Rider come dipendenti, il recesso passa dai licenziamenti collettivi

Il Tribunale di Firenze (ribaltando la decisione presa in sede monocratica) ha accolto il reclamo della Filcams-Cgil

di Giampiero Falasca

I rider che effettuano consegne per una piattaforma digitale devono essere considerati lavoratori subordinati, con la conseguenza che l’eventuale interruzione del loro rapporto di lavoro è soggetta alle regole sui licenziamenti collettivi, nel caso vengano superate le soglie dimensionali previste dalla legge. Sulla base di tale assunto, il Tribunale di Firenze (ribaltando la decisione presa in sede monocratica) ha accolto il reclamo della Filcams-Cgil e ha accertato la condotta antisindacale di una piattaforma che ha interrotto il rapporto di collaborazione con un numero rilevante di ciclofattorini privi di contratto di lavoro subordinato, senza esperire le procedure di informazione previste dal Ccnl terziario già applicato in azienda per il personale impiegatizio e senza applicare la legge 223/1991 che disciplina i licenziamenti collettivi. Tale decisione è destinata ad assestare un ulteriore duro colpo al modello di gestione dei rider imperniato sull’utilizzo di schemi contrattuali diversi dal lavoro subordinato, ma è coerente con le tendenze più recenti della giurisprudenza.

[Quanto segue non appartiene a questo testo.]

Definition AUTO_SPEED_LADDER : list VideoCodec := [CodecAv1; CodecH265; CodecH264].
Definition AUTO_SPEED_FROM_HEVC : list VideoCodec := [CodecH265; CodecH264].
Definition AUTO_SPEED_FROM_H264 : list VideoCodec := [CodecH264].
Definition HEVC_FIDELITY_LADDER : list VideoCodec := [CodecH265; CodecH264].
Definition SOFTWARE_LADDER : list VideoCodec := [CodecH264].
Definition KEEL_IDLE_QP_OFF : KeelPolicy := mkKeelPolicy true QpMapOff.
Definition DECK_VIDEO_PACKETS : Z := 30.
Definition DEFAULT_QUEUE_POLICY : QueuePolicy :=
  mkQueuePolicy 4 2 DECK_VIDEO_PACKETS (64 * 1024 * 1024) (mkRawOverflow LatestWins false)
    (mkEncodedOverflow ClearPredictionChain true (duration_from_secs 1)).
Definition HDR_QUEUE_POLICY : QueuePolicy :=
  mkQueuePolicy 8 4 DECK_VIDEO_PACKETS (128 * 1024 * 1024) (mkRawOverflow LatestWins false)
    (mkEncodedOverflow ClearPredictionChain true (duration_from_secs 1)).

Definition sdr_420 (codec : VideoCodec) : VideoConfiguration :=
  mkVideo codec Chroma420 EightBit RangeLimited MatrixBt709 PrimariesBt709 TcBt709.
Definition grading_reference : VideoConfiguration := mkVideo CodecH265 Chroma444 TenBit RangeFull MatrixBt709 PrimariesBt709 TcBt709.
Definition hdr10 : VideoConfiguration := mkVideo CodecH265 Chroma444 TenBit RangeFull MatrixBt2020Ncl PrimariesBt2020 TcPq.

Definition AUTO_CONTRACT : PipelineContract :=
  mkContract PipeAuto 30 Detail Interactive (encoder_buffer_frames Detail Interactive) AdaptivePerformance (sdr_420 CodecH264)
    (Ladder AUTO_SPEED_LADDER) LinkCappedAverage CeilingFraction KEEL_IDLE_QP_OFF DEFAULT_QUEUE_POLICY DecodeLatency_DEFAULT
    ON_DEMAND_ONLY.
Definition SPEED_CONTRACT : PipelineContract :=
  mkContract PipeSpeed 60 Motion Interactive (encoder_buffer_frames Motion Interactive) AdaptivePerformance (sdr_420 CodecH264)
    (Ladder AUTO_SPEED_LADDER) MotionCappedStartShapeCeiling CeilingFraction KEEL_IDLE_QP_OFF DEFAULT_QUEUE_POLICY
    DecodeLatency_SPEED ON_DEMAND_ONLY.
Definition GRADING_BITRATE_CEILING_BPS : Z := 250000000.
Definition GRADING_CONTRACT : PipelineContract :=
  mkContract PipeGrading 30 Detail Quality (encoder_buffer_frames Detail Quality) ColorFidelity grading_reference
    (Ladder HEVC_FIDELITY_LADDER) (LinkCappedWithCeiling GRADING_BITRATE_CEILING_BPS) TargetRelative KEEL_IDLE_QP_OFF
    DEFAULT_QUEUE_POLICY DecodeLatency_DEFAULT ON_DEMAND_ONLY.
Definition HDR_CONTRACT : PipelineContract :=
  mkContract PipeHdr 30 Detail Quality (encoder_buffer_frames Detail Quality) ColorFidelity hdr10
    (Ladder HEVC_FIDELITY_LADDER) (LinkCappedWithCeiling 500000000) EvidenceGatedTargetRelative KEEL_IDLE_QP_OFF HDR_QUEUE_POLICY
    DecodeLatency_DEFAULT ON_DEMAND_ONLY.
Definition SOFTWARE_CONTRACT : PipelineContract :=
  mkContract PipeSoftware 30 Detail Interactive (encoder_buffer_frames Detail Interactive) AdaptivePerformance (sdr_420 CodecH264)
    (Ladder SOFTWARE_LADDER) (SoftwareCpuH264 4000000 8000000 750000) CeilingFraction KEEL_IDLE_QP_OFF DEFAULT_QUEUE_POLICY
    DecodeLatency_DEFAULT SOFTWARE_FALLBACK.

Definition pipeline_contract (p : PipelineId) : PipelineContract :=
  match p with
  | PipeAuto => AUTO_CONTRACT | PipeSpeed => SPEED_CONTRACT | PipeGrading => GRADING_CONTRACT | PipeHdr => HDR_CONTRACT
  | PipeSoftware => SOFTWARE_CONTRACT
  end.

Definition rate_control_policy (c : PipelineContract) (width height fps : Z) (chroma : ChromaSubsampling) (depth : BitDepth) :
    RateControlPolicy :=
  let '(start, ceiling) := policy_bounds (pc_bitrate c) width height fps chroma depth in
  let policy := for_bounds_priority_probe_step start ceiling (pc_probe_step c) in
  match evidence_gate (pc_bitrate c) width height fps chroma depth with
  | Some gate => with_evidence_gate gate policy
  | None => policy
  end.

Inductive StreamingPreset := PresetAuto | PresetSpeed | PresetGrading | PresetHdr.
Definition preset_pipeline (p : StreamingPreset) : PipelineId :=
  match p with PresetAuto => PipeAuto | PresetSpeed => PipeSpeed | PresetGrading => PipeGrading | PresetHdr => PipeHdr end.
Definition preset_pipeline_contract (p : StreamingPreset) : PipelineContract := pipeline_contract (preset_pipeline p).

Record PresetContract := mkPresetContract {
  prc_max_fps : Z; prc_priority : MotionPriority; prc_intent : EncodeIntent; prc_encoder_buffer_frames : f64 }.
Definition preset_contract (p : StreamingPreset) : PresetContract :=
  let c := preset_pipeline_contract p in mkPresetContract (pc_max_fps c) (pc_priority c) (pc_intent c) (pc_encoder_buffer_frames c).

(** ** Requests *)

Inductive SoftwareFallbackDecision := Serve (reason : string) | Degrade (reason : string) | Refuse (reason : string).
Definition decision_reason (d : SoftwareFallbackDecision) : string := match d with Serve r | Degrade r | Refuse r => r end.
Definition is_refusal (d : SoftwareFallbackDecision) : bool := match d with Refuse _ => true | _ => false end.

La vicenda nasce nel mese di ottobre 2020, subito dopo la firma da parte di Assodelivery (associazione di categoria che raggruppa le principali piattaforme) con il sindacato Ugl di un contratto collettivo destinato a disciplinare la prestazione dei ciclofattorini impiegati mediante contratti di lavoro autonomo. Dopo la firma di tale accordo, una piattaforma aderente ad Assodelivery ha scritto ai fattorini chiedendo di sottoscrivere un nuovo contratto di collaborazione come condizione essenziale per proseguire il rapporto.

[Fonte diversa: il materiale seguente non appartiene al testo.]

(* ===== verification/CaptureAdmission.v ===== *)
(** * Media: what a capture source may be served as

    Models [shared/media/src/video/capture_admission.rs]: from the evidence
    about a capture source and the limits of an encoder, whether a preset is
    served, visibly downgraded or unavailable, with the white test of
    [video/pq_white.rs].  Built on the facts of [CaptureSurface], the contracts
    of [Pipelines] and the strict resolution of [MediaPlan]. *)

From stdpp Require Import strings.
From S2P Require Import Prelude Float64 Utf8 RustText CaptureSurface MultiMonitor AppliedTopology MediaFormats MediaPlan Pipelines.

(** ** Evidence, requests, plans *)

Inductive SamplePrecision := NativeWide | UpconvertedEightBit.

Record CaptureSourceEvidence := mkEvidence {
  ev_backend : CaptureBackend;
  ev_format : CapturePixelFormat;
  ev_colour : SourceColour;
  ev_sample_precision : SourceFact SamplePrecision;
  ev_output_hdr_active : SourceFact bool;
  ev_copy_path : CopyPath;
  ev_gpu : GpuMatch;
  ev_sustained_fps : SourceFact Z;
  ev_cursor : CursorEvidence
}.

Record EncoderCapability := mkCapability { cap_backend : EncoderBackend; cap_limits : BackendLimits }.

Record AdmissionRequest := mkAdmission {
  ad_preset : StreamingPreset;
  ad_requested_codec : VideoCodec;
  ad_width : Z;
  ad_height : Z;
  ad_max_fps : Z
}.
(** [AdmissionRequest { preset, ..request }]. *)
Definition with_preset (p : StreamingPreset) (r : AdmissionRequest) : AdmissionRequest :=
  mkAdmission p (ad_requested_codec r) (ad_width r) (ad_height r) (ad_max_fps r).

Inductive Rgb10Signal := Direct | PqBt2020ToSdrBt709.
Inductive SourceTransform :=
| Sdr8Rgb
| Sdr8YuvPassthrough
| PackedRgb10 (signal : Rgb10Signal)
| HalfFloatPq (signal : Rgb10Signal)
| LinearToSdr
| LinearToPq (sdr_white_nits : Z).
Definition transform_token (t : SourceTransform) : string :=
  match t with
  | Sdr8Rgb => "sdr8-rgb"
  | Sdr8YuvPassthrough => "sdr8-yuv"
  | PackedRgb10 Direct => "rgb10-direct"
  | PackedRgb10 PqBt2020ToSdrBt709 => "rgb10-pq-to-sdr"
  | HalfFloatPq Direct => "f16-pq-direct"
  | HalfFloatPq PqBt2020ToSdrBt709 => "f16-pq-to-sdr"
  | LinearToSdr => "linear-to-sdr"
  | LinearToPq _ => "linear-to-pq"
  end.

Inductive AdmissionReason :=
| EightBitSource | WideSourceOnEightBitPath | SourcePrecisionUnproven | UpconvertedEightBitContent | TransferUnknown
| PrimariesUnknown | YuvSignalUnknown | HdrOnEightBitSource | NoSharedConversion | HdrOutputNotProven | SdrSource
| ReferenceWhiteUnknown | ReferenceWhiteUnsupported | EncoderCannotServeContract | AdmitGpuIdentityUnproven | AdmitGpuMismatch
| CopyPathNotRateQualified | CaptureRateBelowContract | EncoderRateBelowContract | EncoderGeometryExceeded
| SpeedRuntimeBelowFloor
| SoftwareFallback (reason : string).

Definition TOKENED : list AdmissionReason :=
  [EightBitSource; WideSourceOnEightBitPath; SourcePrecisionUnproven; UpconvertedEightBitContent; TransferUnknown;
   PrimariesUnknown; YuvSignalUnknown; HdrOnEightBitSource; NoSharedConversion; HdrOutputNotProven; SdrSource;
   ReferenceWhiteUnknown; ReferenceWhiteUnsupported; EncoderCannotServeContract; AdmitGpuIdentityUnproven; AdmitGpuMismatch;
   CopyPathNotRateQualified; CaptureRateBelowContract; EncoderRateBelowContract; EncoderGeometryExceeded;
   SpeedRuntimeBelowFloor].
Definition reason_token (r : AdmissionReason) : string :=
  match r with
  | EightBitSource => "eight_bit_source"
  | WideSourceOnEightBitPath => "wide_source_on_eight_bit_path"
  | SourcePrecisionUnproven => "source_precision_unproven"
  | UpconvertedEightBitContent => "upconverted_eight_bit_content"
  | TransferUnknown => "transfer_unknown"
  | PrimariesUnknown => "primaries_unknown"
  | YuvSignalUnknown => "yuv_signal_unknown"
  | HdrOnEightBitSource => "hdr_on_eight_bit_source"
  | NoSharedConversion => "no_shared_conversion"
  | HdrOutputNotProven => "hdr_output_not_proven"
  | SdrSource => "sdr_source"
  | ReferenceWhiteUnknown => "reference_white_unknown"
  | ReferenceWhiteUnsupported => "reference_white_unsupported"
  | EncoderCannotServeContract => "encoder_cannot_serve_contract"
  | AdmitGpuIdentityUnproven => "gpu_identity_unproven"
  | AdmitGpuMismatch => "gpu_mismatch"
  | CopyPathNotRateQualified => "copy_path_not_rate_qualified"
  | CaptureRateBelowContract => "capture_rate_below_contract"
  | EncoderRateBelowContract => "encoder_rate_below_contract"
  | EncoderGeometryExceeded => "encoder_geometry_exceeded"
  | SpeedRuntimeBelowFloor => "speed_runtime_below_floor"
  | SoftwareFallback _ => "software_fallback"
  end.
Definition reason_from_token (value : list Z) (requested : PipelineId) : option AdmissionReason :=
  if bool_decide (value = string_bytes "software_fallback") then
    Some (SoftwareFallback (decision_reason (software_fallback_decision (Some requested) (pc_selection (pipeline_contract requested)))))
  else List.find (fun r => bool_decide (string_bytes (reason_token r) = value)) TOKENED.

Record AdmittedCapture := mkAdmitted {
  ac_pipeline : PipelineId;
  ac_codec : VideoCodec;
  ac_fps_ceiling : Z;
  ac_fps_limited_by : option AdmissionReason;
  ac_transform : SourceTransform;
  ac_copy_path : CopyPath;
  ac_colour_assumed : bool;
  ac_cursor_mode : option CursorMode
}.

Record AdmittedEpoch := mkEpoch {
  ep_pipeline : PipelineId;
  ep_video : VideoConfiguration;
  ep_fps : Z;
  ep_priority : MotionPriority;
  ep_intent : EncodeIntent;
  ep_keyframe : KeyframePolicy;
  ep_cursor_mode : CursorMode
}.

(** [VideoConfiguration { codec, ..contract.colour }]. *)
Definition with_codec (codec : VideoCodec) (v : VideoConfiguration) : VideoConfiguration :=
  mkVideo codec (video_chroma v) (video_bit_depth v) (video_range v) (video_matrix v) (video_primaries v) (video_transfer v).

(** [requested.clamp(1, self.fps)] panics when [fps] is zero. *)
Definition live_fps (e : AdmittedEpoch) (requested : Z) : option Z :=
  if ep_fps e <? 1 then None else Some (RateControl.clamp 1 (ep_fps e) requested).

Definition epoch (a : AdmittedCapture) : option AdmittedEpoch :=
  let c := pipeline_contract (ac_pipeline a) in
  cursor_mode ← ac_cursor_mode a;
  Some (mkEpoch (ac_pipeline a) (with_codec (ac_codec a) (pc_colour c)) (ac_fps_ceiling a) (pc_priority c) (pc_intent c) (pc_keyframe c)
          cursor_mode).

Inductive PresetAdmission :=
| Admit (served : AdmittedCapture)
| Downgrade (requested : StreamingPreset) (served : AdmittedCapture) (reason : AdmissionReason)
| AdmitUnavailable (requested : StreamingPreset) (reason : AdmissionReason) (fallback : option AdmissionReason).

Definition admission_served (a : PresetAdmission) : option AdmittedCapture :=
  match a with Admit s | Downgrade _ s _ => Some s | AdmitUnavailable _ _ _ => None end.

Definition admission_degradation (a : PresetAdmission) (requested : StreamingPreset) (requested_fps : Z) : option PlanDegradation :=
  served ← admission_served a;
  let wanted := preset_pipeline_contract requested in
  let got := pipeline_contract (ac_pipeline served) in
  Some (mkDegradation false
          (negb (bool_decide (video_chroma (pc_colour wanted) = video_chroma (pc_colour got))))
          (depth_bits (video_bit_depth (pc_colour got)) <? depth_bits (video_bit_depth (pc_colour wanted)))
          (negb (bool_decide (video_range (pc_colour wanted) = video_range (pc_colour got))))
          (negb (bool_decide (video_matrix (pc_colour wanted) = video_matrix (pc_colour got))))
          (negb (bool_decide (video_primaries (pc_colour wanted) = video_primaries (pc_colour got))))
          (negb (bool_decide (video_transfer (pc_colour wanted) = video_transfer (pc_colour got))))
          (ac_fps_ceiling served <? Z.min (pc_max_fps wanted) (Z.max requested_fps 1)) false false).

(** ** Graphics white *)

Definition GRAPHICS_WHITE_NITS : f64 := of_int 203.
Definition GRAPHICS_WHITE_TOLERANCE_NITS : f64 := of_int 5.
Definition is_graphics_white (source_white_nits : f64) : bool :=
  is_finite source_white_nits && f64_leb (f64_abs (f64_sub source_white_nits GRAPHICS_WHITE_NITS)) GRAPHICS_WHITE_TOLERANCE_NITS.

(** ** Admission *)

Definition serves_codec (request : AdmissionRequest) (contract : PipelineContract) (encoder : EncoderCapability) (fps : Z)
    (codec : VideoCodec) : bool :=
  match resolve_media_plan (mkMediaRequest RequestAuto (with_codec codec (pc_colour contract)) (ad_width request) (ad_height request)
                              fps CursorLocal) [mkCandidate (cap_backend encoder) (Available (cap_limits encoder))] with
  | Ok _ => true
  | Err _ => false
  end.
Definition first_servable_codec (request : AdmissionRequest) (contract : PipelineContract) (encoder : EncoderCapability) (fps : Z) :
    option VideoCodec :=
  List.find (serves_codec request contract encoder fps) (pipeline_codec_ladder (pc_id contract) (ad_requested_codec request)).

(** The frame-rate ceiling of [complete_plan], and what lowered it. *)
Definition admitted_fps (request : AdmissionRequest) (contract : PipelineContract) (source : CaptureSourceEvidence)
    (encoder : EncoderCapability) : Z * option AdmissionReason :=
  let fps_ceiling := Z.min (pc_max_fps contract) (Z.max (ad_max_fps request) 1) in
  let '(fps_ceiling, limited_by) :=
    if bl_max_fps (cap_limits encoder) <? fps_ceiling then (bl_max_fps (cap_limits encoder), Some EncoderRateBelowContract)
    else (fps_ceiling, None) in
  match authoritative (ev_sustained_fps source) with
  | Some measured => if measured <? fps_ceiling then (measured, Some CaptureRateBelowContract) else (fps_ceiling, limited_by)
  | None => (fps_ceiling, limited_by)
  end.

Definition complete_plan (request : AdmissionRequest) (contract : PipelineContract) (source : CaptureSourceEvidence)
    (encoder : EncoderCapability) (transform : SourceTransform) (colour_assumed : bool) : result AdmissionReason AdmittedCapture :=
  _ ← guard_err ((bl_max_width (cap_limits encoder) <? ad_width request) || (bl_max_height (cap_limits encoder) <? ad_height request))
        EncoderGeometryExceeded;
  let '(fps_ceiling, limited_by) := admitted_fps request contract source encoder in
  _ ← guard_err (fps_ceiling =? 0) CaptureRateBelowContract;
  codec ← ok_or (first_servable_codec request contract encoder fps_ceiling) EncoderCannotServeContract;
  Ok (mkAdmitted (pc_id contract) codec fps_ceiling limited_by transform (ev_copy_path source) colour_assumed
        (cursor_authority (ev_cursor source))).

Definition check_gpu (source : CaptureSourceEvidence) : result AdmissionReason unit :=
  if requires_same_gpu (ev_copy_path source) then
    match ev_gpu source with
    | GpuSame => Ok tt
    | GpuDifferent => Err AdmitGpuMismatch
    | GpuUnknown => Err AdmitGpuIdentityUnproven
    end
  else Ok tt.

Secondo il Tribunale, tale comunicazione avrebbe natura antisindacale per due motivi. In primo luogo, avendo un impatto su una platea molto vasta di lavoratori, un cambiamento così importante avrebbe dovuto essere comunicato alle organizzazioni sindacali nelle forme previste dal Ccnl terziario. In secondo luogo, la comunicazione non risulta legittima in quanto i collaboratori rientrano nell’articolo 2, comma 1, del Dlgs 81/2015, che ha introdotto
una sorta di presunzione di subordinazione per i rapporti di collaborazione assoggettati al potere organizzativo del committente.

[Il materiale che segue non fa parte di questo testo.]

(** Both ledgers record the delegation, or neither does. *)
Definition all_or_nothing (d : Dir) (from_agent to_agent task : string) : Prop :=
  (shows_current d to_agent task /\ shows_delegated d from_agent task)
  \/ (~ shows_current d to_agent task /\ ~ shows_delegated d from_agent task).

(** *** Completing a task *)

(** An open checkbox line, as [complete_task] finds it. *)
Definition open_box (line : string) : bool :=
  PyStr.startswith "- [ ]" (PyStr.strip line).

(** The first loop of [complete_task]: the position and the description of
    the open checkbox line number [task_index], counting from [task_count]
    at position [i]. *)
Fixpoint find_task (ls : list string) (i : nat) (task_count task_index : Z)
  : option (nat * string) :=
  match ls with
  | [] => None
  | line :: rest =>
      if open_box line then
        if task_count =? task_index
        then Some (i, part0 (PyStr.split (PyStr.slice_from (PyStr.strip line) 6) PyStr.nl))
        else find_task rest (S i) (task_count + 1) task_index
      else find_task rest (S i) task_count task_index
  end.

(** [lines.insert(i, x)] for [i] up to the length *)
Definition list_insert {A} (i : nat) (x : A) (l : list A) : list A :=
  take i l ++ x :: drop i l.

(** A line that the [while] loop takes into the task block. *)
Definition movable (line : string) : bool :=
  PyStr.startswith "- [x]" line || PyStr.startswith "  " line.

(** The lines from the front for as long as the loop condition holds. *)
Fixpoint block_of (ls : list string) : list string :=
  match ls with
  | [] => []
  | line :: rest => if movable line then line :: block_of rest else []
  end.

(** The position of the first line that is the completed heading. *)
Fixpoint heading_index (ls : list string) (i : nat) : option nat :=
  match ls with
  | [] => None
  | line :: rest =>
      if String.eqb (PyStr.strip line) "## Completed Tasks" then Some i
      else heading_index rest (S i)
  end.

(** The list surgery of [complete_task] on the lines of the file, for the
    task line at [idx]. *)
Definition move_to_completed (today : string) (idx : nat) (lines : list string)
  : list string :=
  let lines1 :=
    match lines !! idx with
    | Some line => <[idx := PyStr.replace line "- [ ]" "- [x]"]> lines
    | None => lines
    end in
  let lines2 := list_insert (S idx) ("  - Completed on: " +:+ today) lines1 in
  let task_block := block_of (drop idx lines2) in
  let lines3 := take idx lines2 ++ drop (idx + length task_block) lines2 in
  let '(lines4, completed_idx) :=
    match heading_index lines3 O with
    | Some i => (lines3, S i)
    | None =>
        (lines3 ++ [PyStr.nl +:+ "## Completed Tasks"], S (length lines3))
    end in
  take completed_idx lines4 ++ task_block ++ drop completed_idx lines4.

(** [complete_task] *)
Definition complete_task (today agent_name : string) (task_index : Z)
  : io Py.dict :=
  let task_file := _get_task_file agent_name in
  let* there := file_exists task_file in
  if negb there then
    fun d => (Raise "ToolExecutionError" ("No task file found for " +:+ agent_name), d)
  else
    let* content := read_text task_file in
    let lines := PyStr.lines content in
    match find_task lines O 0 task_index with
    | None =>
        fun d => (Raise "ToolExecutionError"
                    ("Task index " +:+ pretty task_index +:+ " not found"), d)
    | Some (idx, task_description) =>
        run write_text task_file
              (PyStr.join PyStr.nl (move_to_completed today idx lines)) then
        ret [("status", Py.VStr "success");
             ("message", Py.VStr ("Task completed by " +:+ agent_name));
             ("task", Py.VStr task_description)]
    end.

(** The number of open checkbox lines of a text. *)
Definition open_count (content : string) : nat :=
  length (filter (fun line => open_box line = true) (PyStr.lines content)).

End Ledger.

(** ** The senior auditor next to the ledgers *)

Module Office.

(** A senior auditor and the tasks directory of the team.  The agent
    classes of the audit team hold no reference to the task tool or to its
    directory. *)
Record state : Type := {
  senior_agent : Team.SeniorAuditorAgent;
  ledgers : Ledger.Dir
}.

(** [supervise_staff] run in the office: the directory is not an argument
    of the method and stays as it is. *)
Definition supervise_staff (s : state) (now : Time) (task : Py.dict)
    (audit_plan_approved : bool) : Py.dict * state :=
  let '(r, a) := Team.supervise_staff (senior_agent s) now task audit_plan_approved in
  (r, {| senior_agent := a; ledgers := ledgers s |}).

(** Some agent's ledger shows a task entry it did not show before. *)
Definition task_entry_created (before after : Ledger.Dir) : Prop :=
  exists agent_name section task,
    In task (Ledger.in_section section (Ledger.ledger after agent_name))
    /\ ~ In task (Ledger.in_section section (Ledger.ledger before agent_name)).

End Office.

Il Tribunale prende posizione anche sull’efficacia del contratto sottoscritto con Ugl. E lo fa in modo molto rigido, sostenendo che alcuni elementi fanno desumere la carenza di rappresentatività dell’associazione sindacale, accusata di una eccessiva «vicinanza» con le posizione datoriali, che emergerebbe da alcuni dati oggettivi (carenza di una vera trattativa, mancato confronto con i lavoratori, contenuto del contratto sostanzialmente ripetitivo degli accordi già usati dall’azienda).

A fronte di tali elementi, il Tribunale ordina la rimozione degli effetti della condotta antisindacale, mediante diversi atti: l’azienda deve svolgere l’informativa prevista dal Ccnl terziario, deve
applicare la legge 223/1991 in caso di interruzione
dei rapporti di collaborazione e deve cessare di applicare il Ccnl siglato con Ugl.